» **YOUR OBJECTIVE**:
Go through the records below and report each line with "unfold" in it.

» **SOURCE MATERIAL**:
═══

Lemma find_in_slot_works isVisible b sl : holds sl (λ j, es !! (b * cap + j)%nat) → ∀ todo pos,
  (pos + todo ≤ (length es - b * cap) `min` cap)%nat →
  (∃ p e, find_in_slot isVisible todo pos sl k (fingerprint_of k) = Ok (Some p) ∧ (p < cap)%nat ∧
     es !! (b * cap + p)%nat = Some e ∧ matches isVisible k e = true) ∨
  (find_in_slot isVisible todo pos sl k (fingerprint_of k) = Ok None ∧
     ∀ p e, (pos ≤ p < pos + todo)%nat → es !! (b * cap + p)%nat = Some e → matches isVisible k e = false).
Proof.
  intros Hh. induction todo as [|todo IH]; intros pos Hle; cbn [find_in_slot].
  - right. split; [done|]. lia.
  - destruct (es !! (b * cap + pos)%nat) as [e|] eqn:He; [|apply lookup_ge_None in He; lia].
    destruct (ho_entry _ _ Hh pos e) as [-> ->]; [lia|done|]. cbn [deref mbind result_bind].
    destruct (matches isVisible k e) eqn:Em.
    + left. exists pos, e. unfold matches in Em. apply andb_true_iff in Em as [Ek Ev].
      pose proof Ek as ->%bool_decide_eq_true. split_and!; [|lia|done|].
      * by rewrite Ev, !bool_decide_eq_true_2.
      * unfold matches. by rewrite Ev, bool_decide_eq_true_2.
    + assert (bool_decide (fingerprint_of (key e) = fingerprint_of k) && bool_decide (k = key e) && isVisible (value e) = false) as ->.
      { rewrite <- andb_assoc. unfold matches in Em. rewrite Em. apply andb_false_r. }
      destruct (IH (S pos)) as [(p & e' & ? & ? & ? & ?)|[-> Hno]]; [lia|left; by eauto 10|right].
      split; [done|]. intros p e' Hp Hl. destruct (decide (p = pos)) as [->|]; [congruence|].
      apply (Hno p e'); [lia|done].
Qed.

Lemma no_gaps_works b i : infos c ids !! b = Some i → no_gaps i ix = (ix, Ok ()).
Proof.
  intros Hb. destruct (dense_slot _ _ _ _ _ _ _ _ _ _ _ Hrep Hc Hd Hb) as (sl & Hr & _ & _ & E1 & E2).
  unfold no_gaps. rewrite st_bind_run, Hr. apply dassert_true, bool_decide_eq_true_2. congruence.
Qed.

(** An entry that matches, or where to put one. *)
Definition found (isVisible : Z → bool) (i : SlotInfo) (pos : option nat) : Prop :=
  ∃ b, infos c ids !! b = Some i ∧
    match pos with
    | Some p => (p < cap)%nat ∧ ∃ e, es !! (b * cap + p)%nat = Some e ∧ matches isVisible k e = true
    | None => (∀ e, e ∈ es → matches isVisible k e = false) ∧ (b * cap ≤ length es ≤ S b * cap)%nat ∧
        (length es = (S b * cap)%nat → b = length ids)
    end.

Lemma findEntry_works isVisible : ∀ fuel b i, infos c ids !! b = Some i → (length ids < b + fuel)%nat →
  (b * cap ≤ length es)%nat → (∀ p e, (p < b * cap)%nat → es !! p = Some e → matches isVisible k e = false) →
  ∃ i' pos, findEntry isVisible fuel i k (fingerprint_of k) ix = (ix, Ok (i', pos)) ∧ found isVisible i' pos.
Proof.
  assert (length es ≤ S (length ids) * cap)%nat as Hlen.
  { assert (es !! (cap * S (length ids))%nat = None) as Hn%lookup_ge_None; [|lia].
    rewrite <- Hd. apply (ch_end _ _ _ _ (rp_chain _ _ _ _ _ _ Hrep c ids Hc)). lia. }
  induction fuel as [|fuel IH]; intros b i Hb Hf Hle Hbefore.
  { apply lookup_lt_Some in Hb. rewrite infos_length in Hb. lia. }
  cbn [findEntry]. destruct (dense_slot _ _ _ _ _ _ _ _ _ _ _ Hrep Hc Hd Hb) as (sl & Hr & Hn & Hh & E1 & E2).
  rewrite st_bind_run, Hr, st_bind_run, (no_gaps_works _ _ Hb), st_bind_run.
  destruct (find_in_slot_works isVisible b sl Hh (numEntries (header sl)) 0) as [(p & e & -> & Hp & He & Hm)|[-> Hno]]; [lia| |].
  - exists i, (Some p). split; [done|]. exists b. split; [done|]. eauto.
  - cbn [st_lift]. assert (∀ p e, (p < S b * cap)%nat → es !! p = Some e → matches isVisible k e = false) as Hbefore'.
    { intros p e Hp He. destruct (decide (p < b * cap)%nat); [by eapply Hbefore|].
      apply (Hno (p - b * cap)%nat); [|by replace (b * cap + (p - b * cap))%nat with p by lia].
      rewrite E1. apply lookup_lt_Some in He. lia. }
    assert ((length es ≤ S b * cap)%nat → ∀ e, e ∈ es → matches isVisible k e = false) as Hall.
    { intros Hl e (p & He)%list_elem_of_lookup. eapply Hbefore'; [|done]. apply lookup_lt_Some in He. lia. }
    case_decide as Hnum.
    + exists i, None. split; [done|]. exists b. rewrite E1 in Hnum. split_and!; [done|apply Hall; lia|lia..].
    + rewrite st_bind_run, (next_chain _ _ _ _ _ _ Hrep _ _ _ _ Hc Hb). rewrite E1 in Hnum.
      destruct (infos c ids !! S b) as [j|] eqn:Hj.
      * apply (IH (S b)); [done|lia|lia|done].
      * exists i, None. split; [done|]. exists b. apply lookup_ge_None in Hj. rewrite infos_length in Hj.
        apply lookup_lt_Some in Hb as Hb'. rewrite infos_length in Hb'. assert (b = length ids) by lia.
        split_and!; [done|apply Hall; subst b; lia|lia|subst b; lia|done].
Qed.
End Find.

═══

» **EXERCISE SOLUTION**:
    + left. exists pos, e. unfold matches in Em. apply andb_true_iff in Em as [Ek Ev].
      * unfold matches. by rewrite Ev, bool_decide_eq_true_2.
      { rewrite <- andb_assoc. unfold matches in Em. rewrite Em. apply andb_false_r. }
  unfold no_gaps. rewrite st_bind_run, Hr. apply dassert_true, bool_decide_eq_true_2. congruence.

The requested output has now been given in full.